Let your location set the tone when it comes to food. You can use a caterer for the whole thing, or mix it up with food you and your friends and family have prepared in advance combined with some special touches a caterer can provide.

Catering
If you do go the caterer route, they will generally bring what they need to prepare and serve the meal—from warming pans to convection ovens—and can often avoid your kitchen altogether.

Setting the mood
Keely Schierl, of The Butcher’s Daughters in Huntsville, believes the best cottage wedding meals are ones that reflect the relaxed mood of the cottage, and suggests approaching the meal as if it’s a dinner party.

Salads with beans, bulgur, or couscous can be bought locally or prepared a day in advance, and may even improve overnight. Salmon can be baked the day before and served with a salsa or chutney. For meat lovers, ribs are excellent pre-roasted and reheated on a barbecue; or serve a salad with chicken or beef as a light entrée.

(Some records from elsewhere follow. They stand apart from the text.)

Lemma prepareContext_supported
    (context : ParsedGitHubContext.t) (claudeCommentId : string)
    (defaultBranch claudeBranch : option string) (v : Variant) :
  variantOf (ParsedGitHubContext.eventName context)
            (ParsedGitHubContext.eventAction context)
            (ParsedGitHubContext.isPR context) = Some v ->
  prepareContext context claudeCommentId defaultBranch claudeBranch
  = normalize context claudeCommentId defaultBranch claudeBranch v.
Proof.
  rewrite prepareContext_unfold. unfold normalize, firstMissing.
  generalize (commonFields context claudeCommentId claudeBranch); intros common.
  destruct context as [repo name action isPR n payload [phrase assignee custom allowed disallowed direct]].
  cbn [ParsedGitHubContext.eventName ParsedGitHubContext.eventAction ParsedGitHubContext.isPR].
  unfold variantOf. intros H.
  name_cases H; destruct isPR; try discriminate H.
  5: destruct action as [action|]; [|discriminate H];
     unfold eq_lit in H; name_cases H; try discriminate H.
  all: injection H as <-.
  all: unfold parseEventData, variantData, fieldValue, extractTrigger; cbn - [toString].
  all: rewrite ?attach_optionalField.
  all: destruct payload; cbn - [toString]; field_cases; reflexivity.
Qed.

Lemma prepareContext_unsupported
    (context : ParsedGitHubContext.t) (claudeCommentId : string)
    (defaultBranch claudeBranch : option string) :
  ~ In (ParsedGitHubContext.eventName context) supportedEventNames ->
  prepareContext context claudeCommentId defaultBranch claudeBranch
  = Throw ("Unsupported event type: " ++ ParsedGitHubContext.eventName context).
Proof.
  intros H. rewrite prepareContext_unfold. unfold parseEventData.
  repeat match goal with
  | |- context [String.eqb ?n ?lit] =>
      destruct (String.eqb_spec n lit) as [E | E];
      [exfalso; apply H; rewrite E; simpl; tauto | clear E]
  end.
  reflexivity.
Qed.

(** C1.  For every supported combination of event name, event action and
    is-PR flag, [prepareContext] returns the variant of that combination
    when all the fields the variant requires are present, and otherwise
    throws the error that names the first missing field, in the order of
    the checks, and the event; it succeeds if and only if every required
    field is present.  An event name outside the supported set throws an
    error that names it. *)
Theorem prepareContext_normalizes
    (context : ParsedGitHubContext.t) (claudeCommentId : string)
    (defaultBranch claudeBranch : option string) :
  (forall v,
      variantOf (ParsedGitHubContext.eventName context)
                (ParsedGitHubContext.eventAction context)
                (ParsedGitHubContext.isPR context) = Some v ->
      prepareContext context claudeCommentId defaultBranch claudeBranch
      = match firstMissing context defaultBranch claudeBranch v with
        | Some f => Throw (fieldName f ++ " is required for " ++ eventPhrase v f)
        | None =>
            Ok (commonFields context claudeCommentId claudeBranch
                  (variantData context defaultBranch claudeBranch v))
        end
      /\ ((exists prepared,
              prepareContext context claudeCommentId defaultBranch claudeBranch = Ok prepared)
          <-> forall f, In f (requiredFields v) ->
                truthy (fieldValue context defaultBranch claudeBranch f) = true))
  /\ (~ In (ParsedGitHubContext.eventName context) supportedEventNames ->
      prepareContext context claudeCommentId defaultBranch claudeBranch
      = Throw ("Unsupported event type: " ++ ParsedGitHubContext.eventName context)).
Proof.
  split; [|apply prepareContext_unsupported].
  intros v Hv. rewrite (prepareContext_supported _ _ _ _ v Hv).
  split; [reflexivity|].
  rewrite <- firstMissing_none. unfold normalize.
  destruct (firstMissing context defaultBranch claudeBranch v) as [f|].
  - split; [intros [prepared H]; discriminate | discriminate].
  - split; [reflexivity | intros _; eexists; reflexivity].
Qed.

(** An issue comment with every field present is normalised to the issue
    form of [issue_comment]; with an empty body it is refused for its
    COMMENT_BODY; a [push] event is refused by name. *)
Lemma prepareContext_normalizes_witness :
  prepareContext (Modelled.issueComment "@claude fix") "3003" (Some "main") (Some "feature-x")
  = Ok (Modelled.issueCommentContext "@claude fix")
  /\ prepareContext (Modelled.issueComment "") "3003" (Some "main") (Some "feature-x")
     = Throw "COMMENT_BODY is required for issue_comment event"
  /\ prepareContext Modelled.push "3003" None None = Throw "Unsupported event type: push".
Proof.
  split; [|split].
  - exact (proj1 (proj1 (prepareContext_normalizes
             (Modelled.issueComment "@claude fix") "3003" (Some "main") (Some "feature-x"))
             IssueCommentVariant eq_refl)).
  - exact (proj1 (proj1 (prepareContext_normalizes
             (Modelled.issueComment "") "3003" (Some "main") (Some "feature-x"))
             IssueCommentVariant eq_refl)).
  - apply (proj2 (prepareContext_normalizes Modelled.push "3003" None None)).
    simpl. intuition discriminate.
Defined.

(** Splits a successful run of the [switch] into its seven ways out. *)
Ltac parse_cases H :=
  unfold parseEventData, bind, throw_if in H; name_cases H;
  repeat (match type of H with
          | context [if negb ?b then _ else _] => destruct b eqn:?
          | context [if ?b then _ else _] => destruct b eqn:?
          end; cbn [negb] in H);
  try discriminate H; injection H as <-.

Lemma prepared_eventData
    (context : ParsedGitHubContext.t) (claudeCommentId : string)
    (defaultBranch claudeBranch : option string) (prepared : PreparedContext.t) :
  prepareContext context claudeCommentId defaultBranch claudeBranch = Ok prepared ->
  parseEventData
    (ParsedGitHubContext.eventName context)
    (ParsedGitHubContext.eventAction context)
    (ParsedGitHubContext.isPR context)
    (fieldValue context defaultBranch claudeBranch PR_NUMBER)
    (fieldValue context defaultBranch claudeBranch ISSUE_NUMBER)
    (fieldValue context defaultBranch claudeBranch COMMENT_ID)
    (fieldValue context defaultBranch claudeBranch COMMENT_BODY)
    defaultBranch claudeBranch
    (fieldValue context defaultBranch claudeBranch ASSIGNEE_TRIGGER)
  = Ok (PreparedContext.eventData prepared)
  /\ prepared
     = commonFields context claudeCommentId claudeBranch (PreparedContext.eventData prepared).
Proof.
  rewrite prepareContext_unfold.
  destruct (parseEventData _ _ _ _ _ _ _ _ _ _) as [eventData | msg]; cbn; [|discriminate].
  intros H. injection H as <-. split; reflexivity.
Qed.

Lemma eq_lit_true (o : option string) (lit : string) : eq_lit o lit = true -> o = Some lit.
Proof.
  destruct o as [s|]; simpl; [|discriminate].
  intros H. apply String.eqb_eq in H. now subst.
Qed.

Lemma parseEventData_body
    (eventName : string) (eventAction : option string) (isPR : bool)
    (prNumber issueNumber commentId commentBody : option string)
    (defaultBranch claudeBranch assigneeTrigger : option string) (eventData : EventData.t) :
  parseEventData eventName eventAction isPR prNumber issueNumber commentId commentBody
    defaultBranch claudeBranch assigneeTrigger = Ok eventData ->
  isCommentOrReviewEvent eventData = true ->
  truthy (EventData.commentBody eventData) = true.
Proof.
  intros H. parse_cases H; cbn; congruence.
Qed.

Lemma parseEventData_category
    (eventName : string) (eventAction : option string) (isPR : bool)
    (prNumber issueNumber commentId commentBody : option string)
    (defaultBranch claudeBranch assigneeTrigger : option string) (eventData : EventData.t)
    (common : EventData.t -> PreparedContext.t) :
  parseEventData eventName eventAction isPR prNumber issueNumber commentId commentBody
    defaultBranch claudeBranch assigneeTrigger = Ok eventData ->
  PreparedContext.eventData (common eventData) = eventData ->
  exists category triggerContext,
    getEventTypeAndContext (common eventData) = Ok (category, triggerContext)
    /\ categoryTable eventName eventAction = Some category.
Proof.
  intros H. unfold getEventTypeAndContext, categoryTable. parse_cases H; intros ->; cbn.
  all: repeat match goal with
              | E : eq_lit ?x _ = true |- _ => apply eq_lit_true in E; subst x
              end.
  all: eexists; eexists; split; reflexivity.
Qed.

(** C2, as the source has it.  A review whose body is the empty string, or
    null, is refused for its COMMENT_BODY, exactly as an issue comment or
    an inline review comment with an empty body is: no variant that
    carries a comment body is built from an empty one. *)
Theorem empty_body_is_absent
    (context : ParsedGitHubContext.t) (claudeCommentId : string)
    (defaultBranch claudeBranch : option string) :
  (forall body login,
      ParsedGitHubContext.eventName context = "pull_request_review" ->
      ParsedGitHubContext.isPR context = true ->
      ParsedGitHubContext.payload context = PullRequestReviewPayload body login ->
      nullish body EmptyString = EmptyString ->
      prepareContext context claudeCommentId defaultBranch claudeBranch
      = Throw "COMMENT_BODY is required for pull_request_review event")
  /\ (forall id login,
      ParsedGitHubContext.eventName context = "issue_comment" ->
      ParsedGitHubContext.payload context = IssueCommentPayload id EmptyString login ->
      prepareContext context claudeCommentId defaultBranch claudeBranch
      = Throw "COMMENT_BODY is required for issue_comment event")
  /\ (forall id login,
      ParsedGitHubContext.eventName context = "pull_request_review_comment" ->
      ParsedGitHubContext.isPR context = true ->
      ParsedGitHubContext.payload context = PullRequestReviewCommentPayload id EmptyString login ->
      prepareContext context claudeCommentId defaultBranch claudeBranch
      = Throw "COMMENT_BODY is required for pull_request_review_comment event")
  /\ (forall prepared,
      prepareContext context claudeCommentId defaultBranch claudeBranch = Ok prepared ->
      isCommentOrReviewEvent (PreparedContext.eventData prepared) = true ->
      truthy (EventData.commentBody (PreparedContext.eventData prepared)) = true).
Proof.
  repeat split.
  - intros body login Hname HisPR Hpayload Hbody.
    rewrite prepareContext_unfold. unfold fieldValue, extractTrigger.
    rewrite Hname, HisPR, Hpayload. cbn - [toString]. rewrite toString_nonempty, Hbody.
    reflexivity.
  - intros id login Hname Hpayload.
    rewrite prepareContext_unfold. unfold fieldValue, extractTrigger.
    rewrite Hname, Hpayload. cbn - [toString]. rewrite toString_nonempty.
    reflexivity.
  - intros id login Hname HisPR Hpayload.
    rewrite prepareContext_unfold. unfold fieldValue, extractTrigger.
    rewrite Hname, HisPR, Hpayload. cbn - [toString]. rewrite toString_nonempty.
    reflexivity.
  - intros prepared H. apply prepared_eventData in H as [H _].
    revert H. apply parseEventData_body.
Qed.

Schierl recommends that fancy, time-consuming appetizers are a good item to pick up from a caterer and then simply warm in an oven. “People have weddings at cottages because they are special places,” she says, and suggests that choosing food associated with specific cottage locales helps convey the spot’s uniqueness. “I was at a wedding where they served pies from a local place in Gravenhurst. It was perfect.”

Liquor
In Ontario, serving liquor at a cottage does not require a license. The sale of alcohol at a residence, however, is illegal and anyone ignoring the prohibition could face criminal bootlegging charges.

Ice
Don’t forget to have lots of ice on hand for drinks; if no refrigeration is available for beer, wine, and water, a bag of ice per person is about right. You can store it in the shade in coolers or large plastic tubs available at hardware or home stores.